── Given records

(* ===== verification/Conserve.v ===== *)
(** * No item is lost, made up or handed out twice

    The accounts of Ledger for a whole job, for any class of strings - all of
    them, say, or a single one.  However the messages of the ranks interleave,
    user code never takes more items of the class out of the queues than were
    put in; and when all ranks have returned from a run with tree termination
    and without an abort, every item of the class that was put in has been
    taken out, once.  So balancing work among the ranks hands out the strings
    that were put in, each of them as often as it was put in. *)
From S2P Require Import Prelude CMonad Mem Heap Queue Wire Tree State Mpi Network Ranks TermSpec TermInv Sends Transfer Proc Api Reduce Quiet Shelf Ledger Worker QuietWorker TermCode LedgerCode TermSafe NoAbort.

(** What the ranks start from: user code that reports the items of the class,
    and a queue with the items [stk]. *)
Record accounted (cls : list byte → bool) (k : Z) (G : globals) (stk : list (list byte)) : Prop := Accounted {
  ac_users : reporting cls G;
  ac_queue : ∃ qp, queue (CIRCLE_INPUT_ST G) = Some qp ∧ queue_rep qp stk;
  ac_width : tree_width (CIRCLE_INPUT_ST G) = k;
}.

Lemma accounted_holds cls k G stk : accounted cls k G stk → holds G stk.
Proof. intros [_ (qp & Hq & Hr) _]. unfold holds. rewrite Hq. by apply queue_rep_stocked. Qed.

(** A process that returns without an abort has in its queue what it is
    accountable for. *)
Definition balanced (cls : list byte → bool) (p : Z) (x : Z * Z * globals * CIRCLE_state_st) (g : account)
    (r : Z * globals) : Prop := left_with cls r.2 g.

Section job.
Context (n k : Z) (Hk : 1 ≤ k) (Hmax : n * k ≤ INT32_MAX) (cls : list byte → bool).

Abbreviation job_ok total := (network_ok n (led_pre n cls) (led_post n cls) (led_inv n cls total) (λ _ _, True)
  (λ _ _ _, True) (balanced cls) (λ _, True)).

Lemma worker_led p fuel junk G stk :
  is_rank n p → accounted cls k G stk →
  process_ok (led_pre n cls) (led_post n cls) (λ _ _, True) (λ _ _ _, True) (balanced cls) (λ _, True) p
    (rest (worth cls stk)) (worker_process fuel junk G).
Proof.
  intros Hp Hac. pose proof (accounted_holds _ _ _ _ Hac) as Hst. destruct Hac as [Hu _ Hw].
  split; [done|]. apply main_wp; [done|]. unfold worker_main, mbind, prog_mbind.
  pose proof Hp as Hp'. unfold is_rank in Hp'.
  destruct (init_shape (K := off_ledger) fuel G junk n p k) as (after & -> & Hinit); [done|done|done|nia|].
  do 4 (split; [done|intros r g' [-> ->]]). cbn [prog_bind].
  apply wp_seq. eapply off_ledger_wp; [exact Hinit|]. intros st [_ _ Hreq _ _ _].
  apply wp_seq. eapply wp_post with (Q := settles cls G).
  - intros g G1 (Hs & stk1 & Hst1 & ->). apply wp_seq. eapply wp_post, rounds_led.
    + intros g' [G2 st2] Hl. split; [done|]. by apply rest_led.
    + split; [by apply (reporting_same cls G)|]. exists stk1. by rewrite Hreq.
  - destruct (_ || _); [|split; [done|by exists stk]]. unfold call_cb. destruct (create_cb _) as [u|] eqn:Hc; [|done].
    cbn [deref mbind prog_mbind prog_bind]. apply user_safe; [by apply (rp_create cls G)|done].
Qed.

Lemma accounts_start (stk : Z → list (list byte)) :
  led_inv n cls (sum_ranks n (λ p, worth cls (stk p))) (λ p, rest (worth cls (stk p))) (λ _, []).
Proof.
  split; [|intros p _; apply worth_nonneg]. exists (λ _ _, 0). split; [|intros a b; constructor].
  assert (flights n (λ _ _, 0) = 0) as -> by (apply sum_zero; intros a _; by apply sum_zero).
  rewrite (sum_zero (reported (λ _, []))) by done. cbn. lia.
Qed.

Lemma job_accounts fuel junk G stk c :
  (∀ p, is_rank n p → accounted cls k (G p) (stk p)) → reachable n (job fuel junk G) c →
  job_ok (sum_ranks n (λ p, worth cls (stk p))) c.
Proof.
  intros HG. apply network_sound; [|done|].
  - intros gh ch p o r ch'. apply led_inv_step.
  - exists (λ p, rest (worth cls (stk p))). split; [apply accounts_start|].
    intros p Hp. by apply worker_led; auto.
Qed.
End job.

(** C4 Items are never made up or handed out twice.  In every run of a job,
    with either way of detecting termination and also when it is aborted, and
    for every class of strings: user code has taken out of the queues at most
    as many items of the class as were in the queues at the start or were put
    in since.  (For the class of one string: a string comes out at most as
    often as it went in.) *)
Theorem items_never_duplicated cls n k fuel junk G stk c :
  1 ≤ k → n * k ≤ INT32_MAX → (∀ q, is_rank n q → accounted cls k (G q) (stk q)) →
  reachable n (job fuel junk G) c →
  sum_ranks n (calls_made GOT_CALL (chans c)) ≤
  sum_ranks n (λ q, worth cls (stk q)) + sum_ranks n (calls_made PUT_CALL (chans c)).
Proof.
  intros Hk Hmax HG Hr. destruct (job_accounts n k Hk Hmax cls fuel junk G stk c HG Hr) as (gh & [(F & Hs & Hw) Hpos] & _).
  pose proof (sum_nonneg (λ p, held (gh p)) Hpos).
  assert (0 ≤ flights n F) by (apply sum_nonneg; intros a _; apply sum_nonneg; intros b _; by eapply way_nonneg).
  unfold reported in Hs. rewrite sum_sub in Hs. lia.
Qed.

(** Without a header, nothing is on its way. *)
Lemma way_no_header cls l h v : way cls None l h v → (∀ m, m ∈ l → work_header m = false) → v = 0.
Proof.
  remember (None : option (list Z)) as e eqn:He. intros H Hno. induction H as [|x d l h v Hx _ IH|x d l h v Hx _ _|]; try done.
  - apply IH; [done|]. intros m Hm. apply Hno. by right.
  - specialize (Hno _ ltac:(by left)). cbn in Hno. apply Z.ltb_ge in Hno. lia.
Qed.

(** A run without an abort, whether or not user code could have asked for one. *)
Lemma all_items_taken cls n k fuel junk G stk c :
  1 ≤ k → 2 ≤ n → n * k ≤ INT32_MAX →
  (∀ q, is_rank n q → accounted cls k (G q) (stk q)) → (∀ q, is_rank n q → ready k (G q)) →
  reachable n (job fuel junk G) c →
  (∀ q, is_rank n q → ∃ x r, procs c q = Drain x (Ret r) ∧
     truth (CIRCLE_ABORT_FLAG (left_globals x)) = false ∧ truth (CIRCLE_ABORT_FLAG r.2) = false) →
  sum_ranks n (calls_made GOT_CALL (chans c)) =
  sum_ranks n (λ q, worth cls (stk q)) + sum_ranks n (calls_made PUT_CALL (chans c)).
Proof.
  intros Hk Hn Hmax HG Hready Hr Hend.
  destruct (job_accounts n k Hk Hmax cls fuel junk G stk c HG Hr) as (gh & [(F & Hs & Hw) _] & Hok).
  destruct (Hend 0) as (x0 & r0 & Hd0 & _); [unfold is_rank; lia|].
  destruct (job_over n k fuel junk G c 0 x0 (Ret r0) Hk Hn Hmax Hready Hr ltac:(unfold is_rank; lia) Hd0)
    as (gt & Hi & Hokt & Hall).
  assert (∀ q, is_rank n q → gh q = rest 0) as Hz.
  { intros q Hq. destruct (Hend q Hq) as (x & r & Hd & Hx & Hr2).
    pose proof (Hok q Hq) as H1. pose proof (Hokt q Hq) as H2. rewrite Hd in H1, H2.
    destruct H1 as [_ Hbal]. destruct H2 as [_ [Hno|Hab]]; [|congruence].
    destruct (Hbal Hr2) as (s & Hst & ->). unfold holds, no_items in *.
    destruct (queue _) as [qp|]; [|by subst s]. assert (s = []) as ->; [|done]. apply nil_length_inv.
    pose proof (sk_count _ _ Hst) as Hc. pose proof (Hno _ eq_refl). lia. }
  assert (flights n F = 0) as Hf.
  { apply sum_zero. intros a Ha. apply sum_zero. intros b Hb. pose proof (Hw a b) as Hab. rewrite !Hz in Hab by done.
    eapply way_no_header; [exact Hab|]. intros m Hm.
    apply (nothing_under_way n k gt (chans c) Hi (λ q Hq, proj2 (Hall q Hq)) a b m Ha Hb Hm). }
  assert (sum_ranks n (λ q, held (gh q)) = 0) as Hh by (apply sum_zero; intros q Hq; by rewrite Hz).
  unfold reported in Hs. rewrite sum_sub in Hs. lia.
Qed.

(** C2 With tree termination every item is handed out exactly once, and
    unchanged.  When all ranks have returned from CIRCLE_worker, and user code
    never called CIRCLE_abort, it has taken out of the queues, for every class
    of strings, exactly as many items of the class as were in them at the
    start or were put in since: transfers between the ranks neither lose an
    item nor make one up nor alter one, and no rank stops early. *)
Theorem every_item_handed_out_once cls n k fuel junk G stk c :
  1 ≤ k → 2 ≤ n → n * k ≤ INT32_MAX →
  (∀ q, is_rank n q → accounted cls k (G q) (stk q)) → (∀ q, is_rank n q → ready k (G q)) →
  (∀ q, is_rank n q → CIRCLE_ABORT_FLAG (G q) = 0 ∧ never_aborts (G q)) →
  reachable n (job fuel junk G) c →
  (∀ q, is_rank n q → ∃ x r, procs c q = Drain x (Ret r)) →
  sum_ranks n (calls_made GOT_CALL (chans c)) =
  sum_ranks n (λ q, worth cls (stk q)) + sum_ranks n (calls_made PUT_CALL (chans c)).
Proof.
  intros Hk Hn Hmax HG Hready Hna Hr Hend. apply (all_items_taken cls n k fuel junk G stk c); [done..|].
  destruct (job_innocent n k Hk Hmax fuel junk G c) as (gh & _ & Hok); [|done|].
  { intros q Hq. split; [by apply Hready|]. by split; apply Hna. }
  intros q Hq. destruct (Hend q Hq) as (x & r & Hd). exists x, r. split; [done|].
  pose proof (Hok q Hq) as Hx. rewrite Hd in Hx. destruct Hx as [Hleft Hret]. cbn in Hret.
  by rewrite Hleft, Hret.
Qed.

(** ** An example run: rank 0 creates four items, "a" twice and "b" twice;
    both ranks work, and report the items "a" *)

Definition is_a (s : list byte) : bool := bool_decide (s = [Byte.x61]).

Definition put_item (s : list byte) (after : user) : user :=
  UEnqueue (Some s) (λ rc, if (rc =? 0) && is_a s then UExternal PUT_CALL (λ _, after) else after).
Definition take_item (after : user) : user :=
  UDequeue (Some 4) (λ rc s, if (rc =? 0) && default false (is_a <$> s) then UExternal GOT_CALL (λ _, after) else after).

Definition put_items (l : list (list byte)) : user := foldr put_item UReturn l.

Definition four_items : CIRCLE_input_st :=
  mk_input (Some (put_items [[Byte.x61]; [Byte.x62]; [Byte.x61]; [Byte.x62]]))
    (Some (take_item (UExternal WORK_CALL (λ _, UReturn))))
    None None None None 0 0 (Z.lor CIRCLE_TERM_TREE CIRCLE_SPLIT_EQUAL) 2
    (Some (mkQueue 1 (Some (Block 1 4096 ∅)) 4096 0 (Some (Block 1 8 ∅)) 8 0)).

Definition four_job := job 60 demo_junk (λ p, mk_globals four_items 0 p 0 0).
Definition four_end := exec_rounds 2 (λ _, false) 60 10 four_job.
Definition has_returned (x : worker) : bool := match x with Drain _ (Ret _) => true | _ => false end.

Lemma has_returned_spec x : has_returned x = true → ∃ y r, x = Drain y (Ret r).
Proof. destruct x as [t after|y [r| |]]; try done. by exists y, r. Qed.

Lemma four_accounted p : accounted is_a 2 (mk_globals four_items 0 p 0 0) [].
Proof.
  split; [split| |]; try done.
  - intros u [= <-]. by repeat split.
  - intros u [= <-]. cbn [announces take_item]. split; [done|]. intros s. cbn.
    destruct (is_a s) eqn:Hs; by repeat split.
  - eexists. split; [done|]. eexists _, _. by split; cbn; try done; intros; lia.
Qed.

Lemma four_ready p : ready 2 (mk_globals four_items 0 p 0 0).
Proof. split; [by repeat split| |done|done]. by intros qp [= <-]. Qed.

Lemma four_reachable : reachable 2 four_job four_end.
Proof. unfold four_end. apply exec_rounds_reachable, rtc_refl. Qed.

Lemma four_patient p : CIRCLE_ABORT_FLAG (mk_globals four_items 0 p 0 0) = 0 ∧ never_aborts (mk_globals four_items 0 p 0 0).
Proof.
  split; [done|]. split; try done.
  - intros u [= <-]. cbn. intros rc. repeat case_match; repeat (intros ?; repeat case_match); done.
  - intros u [= <-]. cbn. intros rc s. case_match; done.
Qed.

(** "a" was put in twice and taken out twice. *)
Lemma four_counted :
  sum_ranks 2 (calls_made PUT_CALL (chans four_end)) = 2 ∧ sum_ranks 2 (calls_made GOT_CALL (chans four_end)) = 2.
Proof. vm_compute. done. Qed.

Lemma items_never_duplicated_witness :
  sum_ranks 2 (calls_made GOT_CALL (chans four_end)) ≤
  sum_ranks 2 (λ q, worth is_a []) + sum_ranks 2 (calls_made PUT_CALL (chans four_end)).
Proof.
  apply (items_never_duplicated is_a 2 2 60 demo_junk (λ p, mk_globals four_items 0 p 0 0) (λ _, []) four_end).
  - lia.
  - c_arith.
  - intros q _. apply four_accounted.
  - exact four_reachable.
Defined.

Lemma every_item_handed_out_once_witness :
  sum_ranks 2 (calls_made GOT_CALL (chans four_end)) =
  sum_ranks 2 (λ q, worth is_a []) + sum_ranks 2 (calls_made PUT_CALL (chans four_end)).
Proof.
  apply (every_item_handed_out_once is_a 2 2 60 demo_junk (λ p, mk_globals four_items 0 p 0 0) (λ _, []) four_end).
  - lia.
  - lia.
  - c_arith.
  - intros q _. apply four_accounted.
  - intros q _. apply four_ready.
  - intros q _. apply four_patient.
  - exact four_reachable.
  - intros q Hq. apply has_returned_spec. unfold is_rank in Hq.
    destruct (decide (q = 0)) as [->|]; [vm_compute; reflexivity|].
    replace q with 1 by lia. vm_compute. reflexivity.
Defined.
(* ===== verification/TokenHang.v ===== *)
(** * An abort under ring termination never ends

    CIRCLE_token_issend does nothing once the abort flag is up, and a process
    that has the token does not look for another one.  So the process that
    has the token when it learns of an abort keeps it, and keeps going round
    its main loop; the cleanup barrier then holds all others. *)
From S2P Require Import Prelude CMonad Mem Heap Queue Wire Tree State Mpi Network Ranks Sends Transfer Barrier Term Abort Token Proc Api Reduce Quiet Worker QuietWorker TermCode TermSafe BarrierSafe.

(** Any call may be made. *)
Definition any_call (o : op) : bool := true.

#[export] Instance any_call_local : Local any_call.
Proof. by split. Qed.
#[export] Instance any_call_talks tag : Talks any_call tag.
Proof. by split. Qed.
#[export] Instance any_call_works : Works any_call.
Proof. by split. Qed.

(** In an abort, with the token. *)
Record holds_token (G : globals) (st : CIRCLE_state_st) : Prop := HoldsToken {
  ht_abort : truth (CIRCLE_ABORT_FLAG G) = true;
  ht_local : truth (token_is_local (st_token st)) = true;
  ht_proc : token_proc (st_token st) ≠ TERMINATE;
  ht_ring : truth (term_tree_enabled (st_term st)) = false;
}.

Lemma holds_frame G G' st st' :
  holds_token G st → (truth (CIRCLE_ABORT_FLAG G) = true → truth (CIRCLE_ABORT_FLAG G') = true) →
  st_token st' = st_token st → term_tree_enabled (st_term st') = term_tree_enabled (st_term st) →
  holds_token G' st'.
Proof. intros [] HG H1 H2. split; rewrite ?H1, ?H2; auto. Qed.

Lemma abort_round_goes_on fuel G st :
  holds_token G st →
  quiet any_call (work_round fuel G st) (λ '(stop, G', st'), stop = false ∧ holds_token G' st').
Proof.
  intros Hh. unfold work_round. apply (quiet_seq _ _ _ _ (λ x, holds_token x.1 x.2)).
  { unfold serve_requests, the_queue. quiet_steps. apply quiet_workreq_abort; [apply Hh|].
    intros st' (_ & H1 & H2 & _). apply (holds_frame G _ st); [done|done|done|by cbn; rewrite H2]. }
  intros [G1 st1] H1. cbn in H1. clear G st Hh. apply quiet_bind, quiet_receipt_check. intros t Ht.
  assert (holds_token G1 (set_st_term t st1)) as H2 by (by apply (holds_frame G1 _ st1)).
  generalize dependent (set_st_term t st1). clear st1 H1 t Ht. intros st1 H1.
  unfold reap_sends. apply quiet_bind, quiet_bind, quiet_check. intros sn. cbn [quiet mret prog_mret].
  unfold check_abort. apply quiet_bind, quiet_bind, quiet_abort_check. intros ab a Hab. cbn [quiet mret prog_mret].
  assert (holds_token (set_abort_flag ab G1) (set_st_abort a (set_st_send sn st1))) as H2 by (by apply (holds_frame G1 _ st1)).
  generalize dependent (set_st_abort a (set_st_send sn st1)). generalize (set_abort_flag ab G1). clear.
  intros G st H. apply (quiet_seq _ _ _ _ (λ x, holds_token x.1 x.2)).
  { unfold check_reduce. destruct (truth (reduce_enabled _)); [|exact H].
    apply (quiet_seq _ _ _ _ (λ x, keeps G x.2)); [by apply (quiet_reduce_check (λ _, True) keeps)|].
    intros [r G'] HG. apply (holds_frame G _ st); [done|apply HG|done|done]. }
  intros [G1 st1] H1. cbn in H1. clear G st H. unfold the_queue. apply quiet_bind.
  destruct (queue (CIRCLE_INPUT_ST G1)) as [q|]; [|done]. cbn [deref quiet].
  apply (quiet_seq _ _ _ _ (λ x, holds_token x.1 x.2)).
  { destruct (_ =? 0); [|exact H1]. unfold request_work, the_queue. quiet_steps.
    apply quiet_request_work. intros rc ab qp st' (_ & H2 & H3 & _) Hab.
    apply (holds_frame G1 _ st1); [done|exact Hab|done|by cbn; rewrite H3]. }
  intros [G2 st2] H2. cbn in H2. clear G1 st1 H1 q. apply quiet_bind.
  destruct (queue (CIRCLE_INPUT_ST G2)) as [q|]; [|done]. cbn [deref quiet]. destruct H2 as [Ha Hl Hp Hr].
  rewrite Ha, andb_false_r. unfold check_termination. rewrite Hr. apply quiet_bind, quiet_bind.
  unfold CIRCLE_check_for_term. rewrite (proj2 (Z.eqb_neq _ _) Hp), Hl.
  unfold CIRCLE_token_issend. rewrite Ha. cbn [mbind prog_mbind prog_bind mret prog_mret quiet].
  split; [done|]. split; [done| |done|done]. cbn. by destruct (st_rank st2 =? 0), (token_proc (st_token st2) =? BLACK).
Qed.

Lemma abort_rounds_go_on m fuel G st :
  holds_token G st → quiet any_call (work_rounds m fuel G st) (λ _, False).
Proof.
  revert G st. induction m as [|m IH]; intros G st Hh; cbn [work_rounds]; [done|].
  eapply quiet_seq; [by apply abort_round_goes_on|]. intros [[stop G'] st'] [-> Hh']. by apply IH.
Qed.

(** ** A job that is aborted at the start *)

Section job.
Context (n k : Z) (Hk : 1 ≤ k) (Hmax : n * k ≤ INT32_MAX).

(** A process is asked for nothing and told its rank and the number of ranks. *)
Definition rank_post (p : Z) (g : unit) (o : op) : ans o → unit → Prop :=
  match o return ans o → unit → Prop with
  | OCommRank => λ r _, r = p
  | OCommSize => λ r _, r = n
  | _ => λ _ _, True
  end.

Abbreviation safe p t Q := (wp (main_protocol (λ _ _ _, True) rank_post (λ _ _, True) p) t Q (λ _ _, True) tt).

Lemma any_call_wp p {A} (t : prog A) Φ : quiet any_call t Φ → safe p t (λ _, Φ).
Proof.
  intros Ht. induction t as [a|e|o c IH]; [done|done|]. destruct Ht as [_ Hc].
  split; [done|]. intros r [] _. by apply IH.
Qed.

Lemma any_prog_wp {A} p (t : prog A) : wp (net_protocol (λ _ _ _, True) rank_post p) t (λ _ _, True) (λ _ _, True) tt.
Proof. induction t as [a|e|o c IH]; [done|done|]. split; [done|]. intros r [] _. apply IH. Qed.

Lemma worker_keeps_token fuel junk G p :
  is_rank n p → tree_width (CIRCLE_INPUT_ST G) = k →
  (p = 0 → truth (Z.land (options (CIRCLE_INPUT_ST G)) CIRCLE_TERM_TREE) = false ∧ truth (CIRCLE_ABORT_FLAG G) = true) →
  safe p (worker_main fuel junk G) (λ _ _, p ≠ 0).
Proof.
  intros Hp Hw Hab. unfold worker_main, mbind, prog_mbind. pose proof Hp as Hp'. unfold is_rank in Hp'.
  destruct (init_shape (K := any_call) fuel G junk n p k) as (rest & -> & Hq); [done|done|done|nia|].
  do 4 (split; [done|intros r [] ->]). cbn [prog_bind]. apply any_call_wp.
  eapply quiet_seq; [exact Hq|]. intros st [Ht _ _ Htok _ _].
  apply (quiet_seq _ _ _ _ (keeps G)).
  { destruct (_ || _); [|apply keeps_refl]. unfold call_cb. destruct (create_cb _) as [u|]; [|done].
    by apply quiet_user. }
  intros G1 HG. destruct (decide (p = 0)) as [->|Hne].
  - apply (quiet_seq _ _ _ _ (λ _, False)); [|by intros []]. destruct (Hab eq_refl) as [Hring Hflag].
    apply abort_rounds_go_on. split; [by apply HG|by rewrite Htok|by rewrite Htok|by rewrite Ht, Hring].
  - by apply quiet_bind, quiet_rounds.
Qed.

Lemma job_keeps_token fuel junk G c :
  (∀ p, is_rank n p → tree_width (CIRCLE_INPUT_ST (G p)) = k) →
  truth (Z.land (options (CIRCLE_INPUT_ST (G 0))) CIRCLE_TERM_TREE) = false → truth (CIRCLE_ABORT_FLAG (G 0)) = true →
  reachable n (job fuel junk G) c →
  network_ok n (λ _ _ _, True) rank_post (λ _ _, True) (λ _ _, True) (λ p _ _, p ≠ 0) (λ _ _ _ _, True) (λ _, True) c.
Proof.
  intros HG Hring Hflag. apply network_sound; [|done|].
  - intros gh ch p o r ch' _ _ _ Ha. exists tt. split; [|done]. destruct o; try done; by destruct Ha.
  - exists (λ _, tt). split; [done|]. intros p Hp. split; [done|].
    eapply wp_post, worker_keeps_token; [|done|by apply HG|by intros ->].
    intros [] x Hx. split; [done|]. apply any_prog_wp.
Qed.
End job.

(** C14 An abort is never carried out under ring termination, the default: if
    the abort flag of rank 0 is up when it enters its main loop, rank 0 never
    leaves this loop, whatever the ranks do, and so no rank ever returns from
    CIRCLE_worker. *)
Theorem ring_abort_never_ends n k fuel junk G c :
  1 ≤ k → 0 < n → n * k ≤ INT32_MAX →
  (∀ q, is_rank n q → tree_width (CIRCLE_INPUT_ST (G q)) = k) →
  truth (Z.land (options (CIRCLE_INPUT_ST (G 0))) CIRCLE_TERM_TREE) = false →
  truth (CIRCLE_ABORT_FLAG (G 0)) = true →
  reachable n (job fuel junk G) c →
  (∀ x t, procs c 0 ≠ Drain x t) ∧ ∀ p x r, is_rank n p → procs c p ≠ Drain x (Ret r).
Proof.
  intros Hk Hn Hmax HG Hring Hflag Hr.
  destruct (job_keeps_token n k Hk Hmax fuel junk G c HG Hring Hflag Hr) as (gh & _ & Hok).
  assert (is_rank n 0) as H0 by (unfold is_rank; lia).
  assert (∀ x t, procs c 0 ≠ Drain x t) as Hzero.
  { intros x t Hd. pose proof (Hok 0 H0) as Hx. rewrite Hd in Hx. by destruct Hx. }
  split; [exact Hzero|]. intros p x r Hp Hd.
  destruct (all_have_left n k fuel junk G c p x r Hk Hn Hmax HG Hr Hp Hd 0 H0) as (y & u & Hy).
  by apply (Hzero y u).
Qed.

(** ** An example run: two ranks, rank 0 aborts before CIRCLE_begin *)

Definition ring_options : CIRCLE_input_st :=
  mk_input (Some UReturn) (Some UReturn) None None None None 0 0 CIRCLE_DEFAULT_FLAGS 2
    (Some (mkQueue 1 (Some (Block 1 4096 ∅)) 4096 0 (Some (Block 1 8 ∅)) 8 0)).
Definition aborted_ring (p : Z) : globals := mk_globals ring_options (if p =? 0 then 1 else 0) p 0 0.
Definition aborted_end := exec_rounds 2 (λ _, false) 20 10 (job 100 demo_junk aborted_ring).

Lemma ring_abort_never_ends_witness :
  (∀ x t, procs aborted_end 0 ≠ Drain x t) ∧ ∀ p x r, is_rank 2 p → procs aborted_end p ≠ Drain x (Ret r).
Proof.
  apply (ring_abort_never_ends 2 2 100 demo_junk aborted_ring aborted_end).
  - lia.
  - lia.
  - c_arith.
  - intros q _. reflexivity.
  - reflexivity.
  - reflexivity.
  - unfold aborted_end. apply exec_rounds_reachable, rtc_refl.
Defined.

────

Activity |
Set down, exactly as they appear above, all lines from the one that has "intros Hk Hn Hmax HG Hring Hflag Hr." down to the one that has "Definition ring_options : CIRCLE_input_st", including those two and no others.

Response to this task |
  intros Hk Hn Hmax HG Hring Hflag Hr.
  destruct (job_keeps_token n k Hk Hmax fuel junk G c HG Hring Hflag Hr) as (gh & _ & Hok).
  assert (is_rank n 0) as H0 by (unfold is_rank; lia).
  assert (∀ x t, procs c 0 ≠ Drain x t) as Hzero.
  { intros x t Hd. pose proof (Hok 0 H0) as Hx. rewrite Hd in Hx. by destruct Hx. }
  split; [exact Hzero|]. intros p x r Hp Hd.
  destruct (all_have_left n k fuel junk G c p x r Hk Hn Hmax HG Hr Hp Hd 0 H0) as (y & u & Hy).
  by apply (Hzero y u).
Qed.

(** ** An example run: two ranks, rank 0 aborts before CIRCLE_begin *)

Definition ring_options : CIRCLE_input_st :=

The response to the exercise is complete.